/---
(** ** How much the resolver does *)


Lemma warnings_probes (candidates : list DebuggerCandidate) :
  warnings (map (λ c, Probe (candidate_path c)) candidates) = [].
Proof. by induction candidates. Qed.






(** The bound of six probes is reached. *)
Example six_probes :
  let host := posix_host [] [] (Some "/opt/cpptools") in
  probed (events (getDebugConfigurationFromCache host
                    (cxx_cache "/usr/bin/clang++") hello "linux" None None))
  = ["/usr/bin/lldb-mi"; "/opt/cpptools/debugAdapters/lldb-mi/bin/lldb-mi";
     "/usr/bin/gdb"; "/usr/bin/lldb"; "/usr/bin/gdb"; "gdb"].
Proof. reflexivity. Qed.

(** ** Order of the candidates *)

(** X11.  The candidates of steps 1 to 3 are probed in order and the
    first one that answers is built: when the candidates before it have
    failed, the result is the configuration of its family with its path,
    whatever the platform and the preferred mode are, and the candidates
    after it are not probed. *)
Theorem first_answering_candidate_wins
        host cache target platform modeOverride debuggerPathOverride
        compiler_path before c rest :
  msvc_linker cache = false →
  accepted_override host debuggerPathOverride = None →
  searchForCompilerPathInCache cache = Some compiler_path →
  JsString.endsWith compiler_path "cl.exe" = false →
  derived_candidates host modeOverride compiler_path = (before ++ c :: rest)%list →
  (∀ c', c' ∈ before → probe_ok host (candidate_path c') = false) →
  probe_ok host (candidate_path c) = true →
  let r := getDebugConfigurationFromCache host cache target platform
             modeOverride debuggerPathOverride in
  probed (events r)
  = (map candidate_path before ++ [candidate_path c; candidate_path c])%list
  ∧ outcome r
    = Returned (Some (match candidate_family c with
                      | gdb => gdb_configuration
                      | lldb => lldb_configuration
                      end host (candidate_path c) target)).
Proof.
  intros Hlinker Hoverride Hcompiler Hcl Hcands Hfail Hok r. subst r.
  rewrite getDebugConfigurationFromCache_chain.
  unfold resolution_chain.
  rewrite Hlinker, Hoverride, Hcompiler, Hcl, Hcands.
  rewrite try_candidates_app, try_candidates_all_fail by done.
  rewrite try_candidates_first_ok by done.
  rewrite !events_after, !outcome_after, !probed_app,
    probed_override_warning, probed_probes, app_nil_l.
  destruct (candidate_family c); cbn [DEBUG_GEN createConfig].
  - by rewrite createLLDBDebugConfiguration_eq, Hok.
  - by rewrite createGDBDebugConfiguration_eq, Hok.
Qed.

Lemma first_answering_candidate_wins_witness :
  let host := posix_host ["/usr/bin/gdb"; "/usr/bin/lldb"]
                         ["/usr/bin/clang"] None in
  let r := getDebugConfigurationFromCache host (cxx_cache "/usr/bin/clang")
             hello "darwin" None None in
  probed (events r) = ["/usr/bin/lldb-mi"; "/usr/bin/gdb"; "/usr/bin/gdb"]
  ∧ outcome r = Returned (Some (gdb_configuration host "/usr/bin/gdb" hello)).
Proof.
  apply (first_answering_candidate_wins
           (posix_host ["/usr/bin/gdb"; "/usr/bin/lldb"] ["/usr/bin/clang"] None)
           (cxx_cache "/usr/bin/clang") hello "darwin" None None
           "/usr/bin/clang"
           [{| candidate_path := "/usr/bin/lldb-mi"; candidate_family := lldb |}]
           {| candidate_path := "/usr/bin/gdb"; candidate_family := gdb |}
           [{| candidate_path := "/usr/bin/lldb"; candidate_family := lldb |}]);
    try reflexivity.
  intros c' ->%list_elem_of_singleton. reflexivity.
Defined.

(** ** The regular expressions *)

Section RegexFacts.
Import JsString.

Lemma append_cons c (x y : string) : String c x ++ y = String c (x ++ y).
Proof. reflexivity. Qed.

Lemma eqb_ci_slash x : eqb_ci x "/" = true → x = "/"%char.
Proof.
  destruct x as [[] [] [] [] [] [] [] []]; vm_compute; congruence.
Qed.

Lemma eqb_ci_backslash x : eqb_ci x "\" = true → x = "\"%char.
Proof.
  destruct x as [[] [] [] [] [] [] [] []]; vm_compute; congruence.
Qed.

Lemma eqb_ci_sym a b : eqb_ci a b = eqb_ci b a.
Proof.
  unfold eqb_ci. destruct (Ascii.eqb_spec (fold_case a) (fold_case b)) as [->|Hne].
  - symmetry. apply Ascii.eqb_refl.
  - symmetry. apply Ascii.eqb_neq. congruence.
Qed.

(** A literal without separators matches no separator. *)
Lemma startsWith_ci_no_separator (s p : string) :
  startsWith_ci s p = true →
  no_separator p = true →
  no_separator (drop (length p) s) = true →
  no_separator s = true.
Proof.
  unfold length. revert s. induction p as [|a p IH]; intros s; simpl; [done|].
  destruct s as [|b s]; [done|]. simpl.
  intros [Hab Hp]%andb_true_iff [[Ha1 Ha2]%andb_true_iff Hnp]%andb_true_iff Hd.
  rewrite (IH s) by done. rewrite andb_true_r.
  apply andb_true_iff. split; apply negb_true_iff, Ascii.eqb_neq; intros ->.
  - rewrite eqb_ci_sym in Hab. apply eqb_ci_slash in Hab as ->. done.
  - rewrite eqb_ci_sym in Hab. apply eqb_ci_backslash in Hab as ->. done.
Qed.

Lemma gcc_match_no_separator (s : string) n :
  Regex.gcc_match s = Some n → no_separator s = true.
Proof.
  unfold Regex.gcc_match.
  destruct ((startsWith_ci s "c++" || startsWith_ci s "g++")
            && no_separator (drop 3 s)) eqn:H1.
  { intros _. apply andb_true_iff in H1 as [[H|H]%orb_true_iff Hd];
      by eapply startsWith_ci_no_separator. }
  destruct (startsWith_ci s "gcc" && no_separator (drop 3 s)) eqn:H2.
  { intros _. apply andb_true_iff in H2 as [H Hd].
    by eapply startsWith_ci_no_separator. }
  destruct (startsWith_ci s "cc" && no_separator (drop 2 s)) eqn:H3; [|done].
  intros _. apply andb_true_iff in H3 as [H Hd].
  by eapply startsWith_ci_no_separator.
Qed.

Lemma no_separator_app_sep (x y : string) sep :
  sep = "/"%char ∨ sep = "\"%char →
  no_separator (x ++ String sep y) = false.
Proof.
  intros Hsep. induction x as [|c x IH].
  - destruct Hsep as [-> | ->]; reflexivity.
  - rewrite append_cons. simpl. rewrite IH. apply andb_false_r.
Qed.

End RegexFacts.

Lemma replace_gcc_after_separator (dir file rep : string) sep :
  sep = "/"%char ∨ sep = "\"%char →
  replace_gcc_compiler_regex (dir ++ String sep file) rep
  = dir ++ String sep (replace_gcc_compiler_regex file rep).
Proof.
  intros Hsep. unfold replace_gcc_compiler_regex, Regex.replace.
  induction dir as [|c dir IH].
  - change ("" ++ String sep file) with (String sep file).
    cbn [Regex.replace_from].
    destruct (Regex.gcc_match (String sep file)) as [n|] eqn:Hm; [|done].
    apply gcc_match_no_separator in Hm.
    pose proof (no_separator_app_sep "" file sep Hsep) as Hf.
    change ("" ++ String sep file) with (String sep file) in Hf. congruence.
  - rewrite !append_cons. cbn [Regex.replace_from].
    destruct (Regex.gcc_match _) as [n|] eqn:Hm; [|by rewrite IH].
    apply gcc_match_no_separator in Hm.
    pose proof (no_separator_app_sep (String c dir) file sep Hsep) as Hf.
    rewrite append_cons in Hf. congruence.
Qed.

(** X12.  The gcc pattern rewrites the last path component only: the
    text up to and including the last ['/'] or ['\'] is copied as it
    is, whatever it contains. *)
Theorem gcc_regex_keeps_directories (dir file rep : string) sep :
  sep = "/"%char ∨ sep = "\"%char →
  replace_gcc_compiler_regex (dir ++ String sep file) rep
  = dir ++ String sep (replace_gcc_compiler_regex file rep).
Proof. apply replace_gcc_after_separator. Qed.

Lemma gcc_regex_keeps_directories_witness :
  replace_gcc_compiler_regex ("/opt/gcc/bin" ++ String "/" "gcc") "gdb"
  = "/opt/gcc/bin" ++ String "/" (replace_gcc_compiler_regex "gcc" "gdb").
Proof. apply gcc_regex_keeps_directories. by left. Defined.

Lemma startsWith_ci_nil (s : string) : JsString.startsWith_ci s "" = true.
Proof. by destruct s. Qed.

Lemma gcc_match_name (name suffix : string) :
  name ∈ ["gcc"; "g++"; "c++"; "cc"] →
  JsString.no_separator suffix = true →
  Regex.gcc_match (name ++ suffix) = Some (JsString.length name).
Proof.
  intros Hname Hsuffix. unfold Regex.gcc_match.
  repeat (apply elem_of_cons in Hname as [-> | Hname]);
    [| | | |by apply elem_of_nil in Hname];
    rewrite ?append_cons;
    change ("" ++ suffix) with suffix;
    cbn [JsString.startsWith_ci JsString.drop JsString.eqb_ci orb andb];
    rewrite ?startsWith_ci_nil, Hsuffix; reflexivity.
Qed.

Lemma replace_from_skip match_at rep (name suffix : string) :
  Regex.replace_from match_at rep (JsString.length name) (name ++ suffix)
  = Regex.replace_from match_at rep 0 suffix.
Proof.
  unfold JsString.length. induction name as [|c name IH]; [done|].
  rewrite append_cons. simpl. apply IH.
Qed.

(** X13.  In any directory, a compiler named [gcc], [g++], [c++] or [cc],
    possibly followed by a suffix such as a version or [.exe], is
    renamed to the debugger: the directory is kept, the name is replaced
    and the suffix is rewritten on its own. *)
Theorem gcc_regex_renames_compiler (dir name suffix rep : string) sep :
  sep = "/"%char ∨ sep = "\"%char →
  name ∈ ["gcc"; "g++"; "c++"; "cc"] →
  JsString.no_separator suffix = true →
  replace_gcc_compiler_regex (dir ++ String sep (name ++ suffix)) rep
  = dir ++ String sep (rep ++ replace_gcc_compiler_regex suffix rep).
Proof.
  intros Hsep Hname Hsuffix.
  rewrite replace_gcc_after_separator by done. do 2 f_equal.
  unfold replace_gcc_compiler_regex, Regex.replace.
  pose proof (gcc_match_name name suffix Hname Hsuffix) as Hm.
  destruct name as [|c name].
  { repeat (apply elem_of_cons in Hname as [? | Hname]; [done|]).
    by apply elem_of_nil in Hname. }
  rewrite append_cons in Hm |- *. cbn [Regex.replace_from]. rewrite Hm.
  unfold JsString.length. cbn [String.length]. f_equal.
  apply (replace_from_skip Regex.gcc_match rep name suffix).
Qed.

Lemma gcc_regex_renames_compiler_witness :
  replace_gcc_compiler_regex
    ("C:\msys64\mingw64\bin" ++ String "\" ("g++" ++ ".exe")) "gdb"
  = "C:\msys64\mingw64\bin"
    ++ String "\" ("gdb" ++ replace_gcc_compiler_regex ".exe" "gdb").
Proof.
  apply gcc_regex_renames_compiler.
  - by right.
  - apply elem_of_cons. right. by left.
  - reflexivity.
Defined.

Section ClangFacts.
Import JsString.

Lemma drop_drop n m (s : string) : drop n (drop m s) = drop (m + n) s.
Proof.
  revert s. induction m as [|m IH]; intros s; [done|].
  destruct s as [|c s]; simpl; [by destruct n|]. apply IH.
Qed.

Lemma plus_run_le m (s : string) : (plus_run m s ≤ length s)%nat.
Proof.
  unfold length. revert s. induction m as [|m IH]; intros s; simpl; [lia|].
  destruct s as [|c s]; [done|].
  destruct (Ascii.eqb_spec c "+") as [->|Hc].
  - simpl. specialize (IH s). lia.
  - destruct c as [[] [] [] [] [] [] [] []]; simpl; try lia. done.
Qed.

Lemma startsWith_ci_app (s p q : string) :
  startsWith_ci s (p ++ q)
  = startsWith_ci s p && startsWith_ci (drop (length p) s) q.
Proof.
  unfold length. revert s. induction p as [|a p IH]; intros s.
  - change ("" ++ q) with q. simpl. by destruct s.
  - rewrite append_cons. destruct s as [|b s]; simpl; [done|].
    by rewrite IH, andb_assoc.
Qed.

Lemma eqb_ci_dash x : eqb_ci "-" x = true → x = "-"%char.
Proof.
  destruct x as [[] [] [] [] [] [] [] []]; vm_compute; congruence.
Qed.

Lemma drop_drop_drop n k (s : string) m :
  m = (5 + k + n)%nat → drop m s = drop n (drop k (drop 5 s)).
Proof. intros ->. rewrite !drop_drop. f_equal; lia. Qed.

(** What a match of the clang pattern looks like. *)
Lemma clang_match_at_sound fuel (s : string) n :
  Regex.clang_match_at fuel s = Some n →
  startsWith_ci s "clang" = true
  ∧ (5 ≤ n ≤ length s)%nat
  ∧ startsWith_ci (drop n s) "-cl" = false.
Proof.
  revert s n. induction fuel as [|fuel IH]; intros s n; [done|].
  cbn [Regex.clang_match_at].
  destruct (startsWith_ci s "clang") eqn:E; [|done].
  pose proof (startsWith_ci_length _ _ E) as Hlen.
  unfold length in Hlen. simpl in Hlen.
  pose proof (plus_run_le 2 (drop 5 s)) as Hk. revert Hk.
  generalize (plus_run 2 (drop 5 s)). intros k Hk Hm.
  split; [done|]. revert Hk Hm.
  rewrite length_drop. unfold length.
  induction k as [|k IHk]; intros Hk.
  - destruct (Regex.clang_match_at fuel (drop 0 (drop 5 s))) as [n'|] eqn:Hrec.
    + intros [= <-]. apply IH in Hrec as (_ & Hn' & Hla).
      rewrite !length_drop in Hn'. unfold length in Hn'.
      split; [lia|]. erewrite drop_drop_drop; [apply Hla|lia].
    + destruct (startsWith_ci (drop 0 (drop 5 s)) "-cl") eqn:Hla; [done|].
      intros [= <-]. split; [lia|].
      erewrite (drop_drop_drop 0); [apply Hla|lia].
  - destruct (Regex.clang_match_at fuel (drop (S k) (drop 5 s)))
      as [n'|] eqn:Hrec.
    + intros [= <-]. apply IH in Hrec as (_ & Hn' & Hla).
      rewrite !length_drop in Hn'. unfold length in Hn'.
      split; [lia|]. erewrite drop_drop_drop; [apply Hla|lia].
    + destruct (startsWith_ci (drop (S k) (drop 5 s)) "-cl") eqn:Hla.
      * cbn [negb]. intros Hm. apply IHk; [lia|done].
      * intros [= <-]. split; [lia|].
        erewrite (drop_drop_drop 0); [apply Hla|lia].
Qed.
\---
Exactly as written, please transcribe the lines from the start of the records above to the line that holds "(** ** Order of the candidates *)", both ends included.

*Task response*:
(** ** How much the resolver does *)


Lemma warnings_probes (candidates : list DebuggerCandidate) :
  warnings (map (λ c, Probe (candidate_path c)) candidates) = [].
Proof. by induction candidates. Qed.






(** The bound of six probes is reached. *)
Example six_probes :
  let host := posix_host [] [] (Some "/opt/cpptools") in
  probed (events (getDebugConfigurationFromCache host
                    (cxx_cache "/usr/bin/clang++") hello "linux" None None))
  = ["/usr/bin/lldb-mi"; "/opt/cpptools/debugAdapters/lldb-mi/bin/lldb-mi";
     "/usr/bin/gdb"; "/usr/bin/lldb"; "/usr/bin/gdb"; "gdb"].
Proof. reflexivity. Qed.

(** ** Order of the candidates *)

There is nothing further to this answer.